Assume you dissolve 0.235 g of the weak acid benzoic acid, C6H5CO2H, in enough water to make 3.00 ✕ 102 mL of solution and then titrate the solution with 0.133 M NaOH. C6H5CO2H(aq) + OH-(aq) C6H5CO2-(aq) + H2O(ℓ) What are the concentrations of the following ions at the equivalence point? Na+, H3O+, OH- C6H5CO2- Incorrect: Your answer is incorrect. M Na+ Incorrect: Your answer is incorrect. M H3O+ Incorrect: Your answer is incorrect. M OH- Incorrect: Your answer is incorrect. M C6H5CO2- What is the pH of the solution? Incorrect: Your answer is incorrect.

Answer 1

First, let's calculate the moles of the acid:

moles A = 0.235 g / 122.12 g/mol = 0.00192 moles

With the expression moles A = moles B we can calculate the volume at the equivalence point:
0.00192 = 0.133 * Vb
Vb = 0.00192 / 0.133 = 0.01447 L or 14.47 mL.
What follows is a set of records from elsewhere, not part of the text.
(** * CodexOrb: the session synchronisation store and its edge functions

    A shallow embedding of [src/store/useAppStore.ts] (the zustand store
    with its asynchronous actions and realtime handlers) and of the edge
    function [supabase/functions/generate-code/index.ts] and
    [supabase/functions/chat-response/index.ts], together with the tables
    of the Postgres schema they talk to.

    Conventions of the embedding:
    - uuids and texts are [string]s: the bytes of their UTF-8 encoding.
      The keywords looked for in a prompt are ASCII, so they occur in a
      text exactly when their bytes occur in its encoding;
      [toLowerCase] is computed on ASCII texts and left to the runtime
      (a parameter) on the others;
    - a [timestamptz] is the integer [new Date(s).getTime()] yields for it;
    - a JavaScript number is a [JS.number]: a rational, an infinity or NaN;
      a numeric column holds a finite number or null;
    - jsonb payloads the store never inspects are opaque [Json] strings;
    - an asynchronous action is a function [Env -> World -> World]: the
      [Env] holds what the outside answers during that call (which queries
      fail, generated uuids, the clock, [Math.random()], the replies of
      the completion API), the [World] holds the zustand state, the
      database, the open realtime channels, [window.supabaseSubscriptions]
      and the toasts shown so far. An action runs to completion before the
      next one starts. Of row-level security, the policy deciding
      which rows of [sessions] a user may view is applied to every
      read of that table; the other policies show only as queries that
      fail. *)

From Stdlib Require Import List String Ascii ZArith QArith Qround Bool Lia Lqa.
From Stdlib Require Import Sorting.Sorted Sorting.Permutation.
Import ListNotations.

Local Open Scope string_scope.
Local Open Scope Z_scope.

(* ------------------------------------------------------------------ *)
(** ** JavaScript values used by the health-score computation *)

Module JS.

(** An IEEE double, up to the precision the code never depends on. *)
Inductive number : Type :=
| NaN
| Fin (q : Q)
| PosInf
| NegInf.

(** [a <= b] on numbers that are not NaN. *)
Definition leb (a b : number) : bool :=
  match a, b with
  | NaN, _ | _, NaN => false
  | NegInf, _ => true
  | _, PosInf => true
  | Fin x, Fin y => Qle_bool x y
  | _, _ => false
  end.

Definition Math_min (a b : number) : number :=
  match a, b with
  | NaN, _ | _, NaN => NaN
  | _, _ => if leb a b then a else b
  end.

Definition Math_max (a b : number) : number :=
  match a, b with
  | NaN, _ | _, NaN => NaN
  | _, _ => if leb a b then b else a
  end.

Definition Math_floor (a : number) : number :=
  match a with
  | Fin q => Fin (inject_Z (Qfloor q))
  | other => other
  end.
(** * Log analyzer: line parsing, filtering and statistics

    A shallow embedding of [main.go] of the log analyzer, and the
    properties of its line parser, level inference, filter and
    aggregation.

    Conventions of the embedding.
    - A Go [string] is a sequence of bytes: Rocq's [string], whose
      characters are the 256 values of [ascii].  [len], slicing and
      indexing are byte operations, as in Go.
    - Case mapping and white space follow the Go functions on their
      ASCII range; bytes from 128 on are left as they are (Go maps the
      letters and spaces beyond ASCII through the Unicode tables).
    - A pointer result ([*LogEntry]) is an [option]: [None] is [nil].
    - [time.Parse], [Time.AddDate], [time.Now] and [json.Unmarshal] belong to
      the Go library, not to the program; they are the operations of the
      class [Platform], and every theorem holds for all of its instances.
      The instance [goPlatform] follows the library on the layouts and
      documents that the examples use. *)

From Stdlib Require Import ZArith NArith Ascii String List Bool Lia.
From stdpp Require Import base option list gmap strings sorting.

Set Warnings "-register-all".
Local Open Scope Z_scope.
Local Open Scope string_scope.

(** ** The [strings] package, on bytes *)

Module Strings.

Definition code (c : ascii) : N := N_of_ascii c.

Definition in_range (lo hi : N) (c : ascii) : bool :=
  ((lo <=? code c) && (code c <=? hi))%N.

Definition is_lower (c : ascii) : bool := in_range 97 122 c.
Definition is_upper (c : ascii) : bool := in_range 65 90 c.
Definition is_digit (c : ascii) : bool := in_range 48 57 c.

(** [unicode.ToUpper] and [unicode.ToLower] on one byte. *)
Definition upper (c : ascii) : ascii :=
  if is_lower c then ascii_of_N (code c - 32) else c.
Definition lower (c : ascii) : ascii :=
  if is_upper c then ascii_of_N (code c + 32) else c.

Fixpoint smap (f : ascii -> ascii) (s : string) : string :=
  match s with
  | EmptyString => EmptyString
  | String c s' => String (f c) (smap f s')
  end.

Definition ToUpper (s : string) : string := smap upper s.
Definition ToLower (s : string) : string := smap lower s.

(** [len(s)] *)
Definition len (s : string) : Z := Z.of_nat (String.length s).

(** [strings.HasPrefix(s, prefix)] *)
Fixpoint HasPrefix (s prefix : string) : bool :=
  match prefix, s with
  | EmptyString, _ => true
  | String p prefix', String c s' =>
      if Ascii.eqb c p then HasPrefix s' prefix' else false
  | String _ _, EmptyString => false
  end.

(** [strings.Contains(s, substr)]: does [substr] start at some offset
    of [s]? *)
Fixpoint Contains (s substr : string) : bool :=
  if HasPrefix s substr then true
  else match s with
       | EmptyString => false
       | String _ s' => Contains s' substr
       end.

(** The slices [s[:n]] and [s[n:]], for [0 <= n <= len(s)]. *)
Fixpoint take (n : nat) (s : string) : string :=
  match n, s with
  | S n', String c s' => String c (take n' s')
  | _, _ => EmptyString
  end.

Fixpoint drop (n : nat) (s : string) : string :=
  match n, s with
  | S n', String _ s' => drop n' s'
  | _, _ => s
  end.

(** The white space of [strings.TrimSpace]: tab, line feed, vertical
    tab, form feed, carriage return and space. *)
Definition is_space (c : ascii) : bool :=
  in_range 9 13 c || (code c =? 32)%N.

Fixpoint TrimLeft (s : string) : string :=
  match s with
  | String c s' => if is_space c then TrimLeft s' else s
  | EmptyString => EmptyString
  end.

(** Dropping the trailing white space: a character is kept when it is
    not a space or when something is kept after it. *)
Fixpoint TrimRight (s : string) : string :=
  match s with
  | EmptyString => EmptyString
  | String c s' =>
      match TrimRight s' with
      | EmptyString => if is_space c then EmptyString else String c EmptyString
      | t => String c t
      end
  end.

Definition TrimSpace (s : string) : string := TrimRight (TrimLeft s).

End Strings.
Import Strings.

(** ** The [regexp] package: leftmost-first matching with submatches *)

Module Regexp.

(** The syntax the patterns of [logPatterns] need.  Every repetition
    there (plus, star, exact count) applies to a single character or
    class, so [Repeat] takes the class, the least and the greatest
    (if any) number of characters.  [Group i r] is the [i]-th pair of
    parentheses, counted by opening parenthesis from 1.

    The matcher reads bytes where Go reads runes.  For these patterns it
    is the same: their literals and positive classes are ASCII, and a
    rune beyond ASCII is a run of bytes from 128 on, each of which the
    negated classes and the dot accept as they accept the rune. *)
Inductive regex : Type :=
| Empty
| Chr (c : ascii)
| Class (p : ascii -> bool)
| Repeat (p : ascii -> bool) (lo : nat) (hi : option nat)
| Seq (r1 r2 : regex)
| Group (i : nat) (r : regex)
| BeginText
| EndText.

(** Character classes of the RE2 syntax: the Perl classes s, S, d and
    w, the dot (without the s flag) and a bracketed set of characters,
    negated or not. *)
Definition cls_s (c : ascii) : bool :=
  ((code c =? 9) || (code c =? 10) || (code c =? 12) || (code c =? 13)
   || (code c =? 32))%N.
Definition cls_S (c : ascii) : bool := negb (cls_s c).
Definition cls_d (c : ascii) : bool := is_digit c.
Definition cls_w (c : ascii) : bool :=
  is_digit c || is_upper c || is_lower c || (code c =? 95)%N.
Definition cls_dot (c : ascii) : bool := negb (code c =? 10)%N.
Definition cls_set (negated : bool) (l : list ascii) (c : ascii) : bool :=
  xorb negated (existsb (Ascii.eqb c) l).

Fixpoint cat (rs : list regex) : regex :=
  match rs with
  | [] => Empty
  | [r] => r
  | r :: rs' => Seq r (cat rs')
  end.

(** The number of parenthesised subexpressions ([Regexp.NumSubexp]). *)
Fixpoint NumSubexp (r : regex) : nat :=
  match r with
  | Seq r1 r2 => Nat.max (NumSubexp r1) (NumSubexp r2)
  | Group i r' => Nat.max i (NumSubexp r')
  | _ => 0%nat
  end.

(** *** [regexp.Compile], for the syntax above *)

(** A decimal number at the head of [s], with the rest. *)
Fixpoint digits (s : string) (acc : option nat) : option nat * string :=
  match s with
  | String c s' =>
      if is_digit c
      then digits s' (Some (10 * default 0 acc + N.to_nat (code c - 48)))%nat
      else (acc, s)
  | EmptyString => (acc, s)
  end.

(** The repetition operator that follows a character or class. *)
Definition quantified (p : ascii -> bool) (single : regex) (s : string)
    : option (regex * string) :=
  match s with
  | String "+" s' => Some (Repeat p 1 None, s')
  | String "*" s' => Some (Repeat p 0 None, s')
  | String "{" s' =>
      match digits s' None with
      | (Some n, String "}" s'') => Some (Repeat p n (Some n), s'')
      | _ => None
      end
  | String "?" _ => None
  | _ => Some (single, s)
  end.

(** A backslash escape: a Perl class or a quoted punctuation mark. *)
Definition escape (c : ascii) : option (ascii -> bool) + ascii :=
  if Ascii.eqb c "s" then inl (Some cls_s)
  else if Ascii.eqb c "S" then inl (Some cls_S)
  else if Ascii.eqb c "d" then inl (Some cls_d)
  else if Ascii.eqb c "w" then inl (Some cls_w)
  else if is_digit c || is_upper c || is_lower c then inl None
  else inr c.

(** The members of a bracketed set, up to the closing bracket. *)
Fixpoint set_members (s : string) (acc : list ascii) : option (list ascii * string) :=
  match s with
  | String "]" s' => match acc with [] => None | _ => Some (acc, s') end
  | String "\" (String c s') =>
      match escape c with
      | inr c' => set_members s' (acc ++ [c'])
      | inl _ => None
      end
  | String "-" _ => None
  | String c s' => set_members s' (acc ++ [c])
  | EmptyString => None
  end.

(** The pieces of a sequence, up to a closing parenthesis or the end;
    [n] counts the groups opened so far. *)
Fixpoint pieces (fuel : nat) (n : nat) (s : string)
    : option (list regex * nat * string) :=
  match fuel with
  | O => None
  | S fuel' =>
      let continue (r : regex) (n' : nat) (rest : string) :=
        '(rs, n'', rest') ← pieces fuel' n' rest; Some (r :: rs, n'', rest') in
      let single (p : ascii -> bool) (r : regex) (rest : string) :=
        '(r', rest') ← quantified p r rest; continue r' n rest' in
      match s with
      | EmptyString => Some ([], n, s)
      | String ")" _ => Some ([], n, s)
      | String "(" s1 =>
          '(rs, n1, s2) ← pieces fuel' (S n) s1;
          match s2 with
          | String ")" s3 =>
              match s3 with
              | String "+" _ | String "*" _ | String "?" _ | String "{" _ => None
              | _ => continue (Group (S n) (cat rs)) n1 s3
              end
          | _ => None
          end
      | String "[" (String "^" s1) =>
          '(l, s2) ← set_members s1 []; single (cls_set true l) (Class (cls_set true l)) s2
      | String "[" s1 =>
          '(l, s2) ← set_members s1 []; single (cls_set false l) (Class (cls_set false l)) s2
      | String "\" (String c s1) =>
          match escape c with
          | inl (Some p) => single p (Class p) s1
          | inl None => None
          | inr c' => single (Ascii.eqb c') (Chr c') s1
          end
      | String "^" s1 => continue BeginText n s1
      | String "$" s1 => continue EndText n s1
      | String "." s1 => single cls_dot (Class cls_dot) s1
      | String "|" _ | String "*" _ | String "+" _ | String "?" _
      | String "\" EmptyString => None
      | String c s1 => single (Ascii.eqb c) (Chr c) s1
      end
  end.

(** [None] is a compile error; so is syntax beyond the one above. *)
Definition Compile (pattern : string) : option regex :=
  match pieces (S (String.length pattern)) 0 pattern with
  | Some (rs, _, EmptyString) => Some (cat rs)
  | _ => None
  end.

(** *** Matching *)

Definition below (hi : option nat) (n : nat) : bool :=
  match hi with
  | None => true
  | Some h => (n <? h)%nat
  end.

Section Exec.
Context {R : Type}.

(** Greedy repetition of a class with backtracking: [n] characters
    are taken already; take one more when possible and, when the rest
    of the pattern then fails, give it back. *)
Fixpoint rep (p : ascii -> bool) (lo : nat) (hi : option nat) (n : nat)
    (s : string) (k : string -> option R) : option R :=
  let stop := if (lo <=? n)%nat then k s else None in
  match s with
  | String c s' =>
      if p c && below hi n then
        match rep p lo hi (S n) s' k with
        | Some res => Some res
        | None => stop
        end
      else stop
  | EmptyString => stop
  end.
End Exec.

(** The text between two positions of the input, given as the suffixes
    that start there. *)
Definition consumed (s s' : string) : string :=
  take (String.length s - String.length s') s.

(** Matching [r] at the suffix [s] of [input]; [caps] are the
    submatches so far and [k] is the rest of the pattern. *)
Fixpoint exec (input : string) (r : regex) (s : string) (caps : list string)
    (k : string -> list string -> option (list string)) : option (list string) :=
  match r with
  | Empty => k s caps
  | Chr c =>
      match s with
      | String c' s' => if Ascii.eqb c' c then k s' caps else None
      | EmptyString => None
      end
  | Class p =>
      match s with
      | String c' s' => if p c' then k s' caps else None
      | EmptyString => None
      end
  | Repeat p lo hi => rep p lo hi 0 s (fun s' => k s' caps)
  | Seq r1 r2 => exec input r1 s caps (fun s' caps' => exec input r2 s' caps' k)
  | Group i r' =>
      exec input r' s caps (fun s' caps' => k s' (<[i := consumed s s']> caps'))
  | BeginText =>
      if (String.length s =? String.length input)%nat then k s caps else None
  | EndText =>
      match s with
      | EmptyString => k s caps
      | String _ _ => None
      end
  end.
At the equivalence point, all the acid is being consumed and the base begins to be in excess, so, the predominant form will be the conjugate base of the acid at the final volume:

Total volume = 300 + 14.47 = 314.47 mL or 0.31447 L
moles of Base = 0.00192 moles
Innitial concentration of the conjugate base = 0.00192 / 0.31447 = 0.0061 M

The overall reaction:
r: C₆H₅COO^- + H₂O <------> C₆H₅COOH + OH^-
i. 0.0061 0 0
e. 0.0061-x x x

The Kb for this is: 1.6x10^-10 so
1.6x10^-10 = x² / 0.0061-x --> Ka is small so x will be small too, and we can neglect the sum so:
1.6x10^-10(0.0061) = x²
x = [OH^-] = [C6H5COOH] = 9.88x10^-7 M
[C6H5COO-] = [Na⁺] = 0.0061 M

To get the pH, and H₃O⁺ let's calculate pOH first:
pOH = -log(9.88x10^-7) = 6.01
pH = 14-6.01 = 7.99
[H₃O⁺] = 10^-7.99 = 1.02x10^-8 M

Hope this helps